Is Consciousness Primary?

Last weekend I put up a video on my YouTube channel about a TED Talk by a guy named Donald Hoffman. Hoffman is a professor of Cognitive Science at the University of California at Irvine. The TED Talk he gave was called “Do We See Reality As It Is?

In the talk Prof. Hoffman gets into the idea that what we perceive with our senses may not correspond with reality. He compares what we perceive to the icons you see on a computer’s desktop. The icons are just a way for you to make sense out of what’s actually inside your computer. What’s actually inside your computer is far too complicated for most of us to make any sense out of. You can watch my video or the TED Talk if you want to know more.

After I made that video I watched a few more videos by and about Professor Hoffman. I was a bit disappointed by what I learned when I researched further. One of Hoffman’s ideas is that consciousness is primary. Consciousness is the basis of reality. There’s even a video of Deepak Chopra gushing all over Prof. Hoffman about this.

I don’t want to get into a critique of Professor Hoffman here. Rather, I’d like to try to say some things about why Buddhism rejects the idea that consciousness is primary.

This is especially confusing because there are some schools of Buddhism that talk about “Mind Only.” Even Dogen talked about “one mind as all dharmas, and all dharmas as one mind.” This was in an essay entitled Mind Here and Now is Buddha. When the word Buddha is used in this sort of context it refers to the entire universe as a living thing. I wrote about this essay in my book Don’t Be a Jerk.

Lots of people hear this sort of talk and figure that Dogen and even Buddha himself were all about the idea that consciousness is the primary force in the universe.

But that’s not what Dogen is saying at all.

The Buddhist idea of mind is not the same as our normal understanding of consciousness. The Sanskrit word that is usually translated as consciousness is vijnana. It is one of the Five Skandhas that are said to make up human beings. These five are 1) form 2) feeling 3) perceptions 4) impulses and 5) consciousness. There are, of course, numerous other translations, but that’s the version I learned.
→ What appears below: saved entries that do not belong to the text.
(** * upper/db leveled logging collector (logger.go)

    A shallow embedding of [logger.go]: the [LogLevel] constants, the
    [logLevels] name table, the [loggingCollector] with its setters, the two
    dispatch paths [log] and [logf], the fourteen per-level wrappers and the
    package [init] that reads [UPPER_DB_LOG]. *)

From Stdlib Require Import ZArith String Ascii List Lia DecimalString Sorted.
From Stdlib Require Import DecimalPos DecimalZ.
From stdpp Require Import base option list gmap strings.

Local Open Scope Z_scope.
Local Open Scope string_scope.

(** ** Log levels *)

(** [type LogLevel int8]: a level is an integer in [-128, 127].  The code
    only compares and stores levels, it never does arithmetic on them, so a
    level is carried as the [Z] it denotes. *)
Abbreviation LogLevel := Z (only parsing).

Definition is_int8 (z : Z) : Prop := -128 <= z <= 127.

(** Inside a Go [const ( ... )] block [iota] is the zero-based index of the
    constant specification it occurs in; a specification without an
    expression repeats the previous one, with [iota] advanced. *)
Definition iota (spec_index : nat) : Z := Z.of_nat spec_index.

(** The block at logger.go:33-42.  [LogLevelTrace] is specification 0 and is
    given explicitly; [LogLevelDebug] is specification 1 and is [iota]; the
    five that follow repeat [LogLevel = iota]. *)
Definition LogLevelTrace : LogLevel := -1.
Definition LogLevelDebug : LogLevel := iota 1.
Definition LogLevelInfo : LogLevel := iota 2.
Definition LogLevelWarn : LogLevel := iota 3.
Definition LogLevelError : LogLevel := iota 4.
Definition LogLevelFatal : LogLevel := iota 5.
Definition LogLevelPanic : LogLevel := iota 6.

(** The seven named levels in the order of their declaration. *)
Definition declared_levels : list LogLevel :=
  [LogLevelTrace; LogLevelDebug; LogLevelInfo; LogLevelWarn;
   LogLevelError; LogLevelFatal; LogLevelPanic].

(** [var logLevels = map[LogLevel]string{...}] *)
Definition logLevels : gmap Z string :=
  <[LogLevelTrace := "TRACE"]>
  (<[LogLevelDebug := "DEBUG"]>
  (<[LogLevelInfo := "INFO"]>
  (<[LogLevelWarn := "WARNING"]>
  (<[LogLevelError := "ERROR"]>
  (<[LogLevelFatal := "FATAL"]>
  (<[LogLevelPanic := "PANIC"]> ∅)))))).

(** Indexing a Go map with a missing key yields the zero value of the element
    type, here the empty string. *)
Definition logLevels_at (k : LogLevel) : string := default "" (logLevels !! k).

Definition defaultLogLevel : LogLevel := LogLevelWarn.

(** ** Strings *)

Definition newline : string := String (ascii_of_nat 10) EmptyString.

Definition HasPrefix (s p : string) : Prop := exists rest, s = p ++ rest.

Definition Contains (s sub : string) : Prop :=
  exists before after, s = before ++ sub ++ after.

(** Decimal rendering of an integer, as the [%d] verb prints it. *)
Definition itoa (z : Z) : string := NilZero.string_of_int (Z.to_int z).
(** * EthosGuard audit logger: a shallow embedding of [audit_logger_core.py]

    The development follows the Python module top-down:

    - [hashlib]: SHA-256 over byte strings, executable, so that digests of
      concrete log entries can be computed inside Rocq;
    - [pyval]: the Python values that flow through the logger;
    - [json]: [json.dumps(entry, sort_keys=True)] with its default separators
      and [ensure_ascii=True];
    - [builtins]: [str(...)] as used for the drift keys;
    - the class [EthosAuditLogger] itself, as a state-and-exception monad over
      a heap of dictionary objects, the logger's [audit_log] and the printed
      output;
    - the loading of the module: imports, class body, demonstration;
    - the vocabulary of the specification and the properties.

    Modelling conventions.  Python integers are [Z]; a Python [str] is a Rocq
    [string], one character per code point, so code points range over 0..255;
    floats are left out of the value universe; dictionaries are association
    lists in insertion order, with string keys as the source annotates them
    ([Dict[str, Any]]); integers stay below the interpreter's limit for
    conversion to decimal text and nesting below its recursion limit.
    Values are trees; a value with a circular reference is represented by
    [PCyclic], a list that holds itself.  The log entries live in the heap
    and can alias.  The fields of an entry hold the very objects the caller
    passed ([log_prediction] makes no copy): a later in-place change of such
    an object by its owner is the operation [caller_changes]. *)

From Stdlib Require Import ZArith Ascii Lia DecimalString.
From stdpp Require Import base list strings sorting.

Local Open Scope Z_scope.

(** ** hashlib: SHA-256 (FIPS 180-4) *)

Module hashlib.

Definition mask32 : Z := 0xffffffff.
Definition w32 (x : Z) : Z := Z.land x mask32.
Definition add32 (x y : Z) : Z := w32 (x + y).
Definition rotr (n x : Z) : Z :=
  Z.lor (Z.shiftr x n) (w32 (Z.shiftl x (32 - n))).
Definition shr (n x : Z) : Z := Z.shiftr x n.

Definition Ch (x y z : Z) : Z :=
  Z.lxor (Z.land x y) (Z.land (Z.lxor x mask32) z).
Definition Maj (x y z : Z) : Z :=
  Z.lxor (Z.lxor (Z.land x y) (Z.land x z)) (Z.land y z).
Definition Sigma0 (x : Z) : Z := Z.lxor (Z.lxor (rotr 2 x) (rotr 13 x)) (rotr 22 x).
Definition Sigma1 (x : Z) : Z := Z.lxor (Z.lxor (rotr 6 x) (rotr 11 x)) (rotr 25 x).
Definition sigma0 (x : Z) : Z := Z.lxor (Z.lxor (rotr 7 x) (rotr 18 x)) (shr 3 x).
Definition sigma1 (x : Z) : Z := Z.lxor (Z.lxor (rotr 17 x) (rotr 19 x)) (shr 10 x).

(** The constants are derived rather than tabulated: the round constants are
    the first 32 bits of the fractional parts of the cube roots of the first
    64 primes, the initial hash value those of the square roots of the first
    eight. *)
Definition is_prime (k : Z) : bool :=
  forallb (fun d => negb (k mod Z.of_nat d =? 0)) (seq 2 (Z.to_nat k - 2)).

Definition primes64 : list Z :=
  List.filter is_prime (map Z.of_nat (seq 2 310)).

(** Integer cube root, one bit at a time from bit [b - 1] down. *)
Fixpoint cbrt_bits (b : nat) (n r : Z) : Z :=
  match b with
  | O => r
  | S b' =>
      let c := r + 2 ^ Z.of_nat b' in
      cbrt_bits b' n (if c * c * c <=? n then c else r)
  end.

Definition cbrt (n : Z) : Z := cbrt_bits 40 n 0.

Definition K : list Z :=
  Eval vm_compute in map (fun p => w32 (cbrt (Z.shiftl p 96))) primes64.

Definition H0 : list Z :=
  Eval vm_compute in map (fun p => w32 (Z.sqrt (Z.shiftl p 64))) (firstn 8 primes64).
Barbara O’Brien wrote a very good short introduction to the Five Skandhas on the website ThoughtCo. About vijnana/consciousness, she writes, “Vijnana is a reaction that has one of the six faculties as its basis and one of the six corresponding phenomena as its object. For example, aural consciousness — hearing — has the ear as its basis and a sound as its object. Mental consciousness has the mind (manas) as its basis and an idea or thought as its object. It is important to understand that this awareness or consciousness depends on the other skandhas and does not exist independently from them.”

The Mind Only school of Buddhism (Yogacara) studies vijnana/consciousness. They assert that, while consciousness is real, the objects of consciousness are not. But they do not take consciousness as primary. They say that consciousness is what we should study because it’s the only thing we know for certain is real. But they don’t say that consciousness alone is reality.

I guess that sounds kinda weird.

Let’s try this another way.

It seems to me that lots of people who assert that consciousness is primary think that consciousness must be a thing unto itself. They think that what we are is pure consciousness. They say that consciousness exists independently of the material universe. They imagine that consciousness might be able to exist by itself without anything to be conscious of.

But the Buddhist idea of consciousness is that consciousness only exists when there is an object or sensation or thought or some other something to be conscious of. There can be no consciousness apart from the objects of consciousness.

So the idea that consciousness is separate from rest of the universe makes no real sense.

Mind, in the Buddhist sense, is different from consciousness. When Buddhists say that all things are one mind, they don’t mean that everything is pure consciousness. They also don’t mean that the objects of consciousness are non-existent. They just mean that those objects are not what we perceive them to be.

Is air really odorless or are we just unable to smell air because we smell it all the time? Maybe it’s like someone who works at a bakery and doesn’t notice the smell of fresh bread anymore because they smell it all the time. Maybe air has a smell, but we can’t smell it.

If we can’t smell air, then maybe we can’t sense consciousness. We know it exists. But because we can’t sense it, we imagine it must be the ultimate substrata of everything.

The Buddhists would tell us that that’s not correct. Consciousness is just one of a set of things that come together to form a sentient being.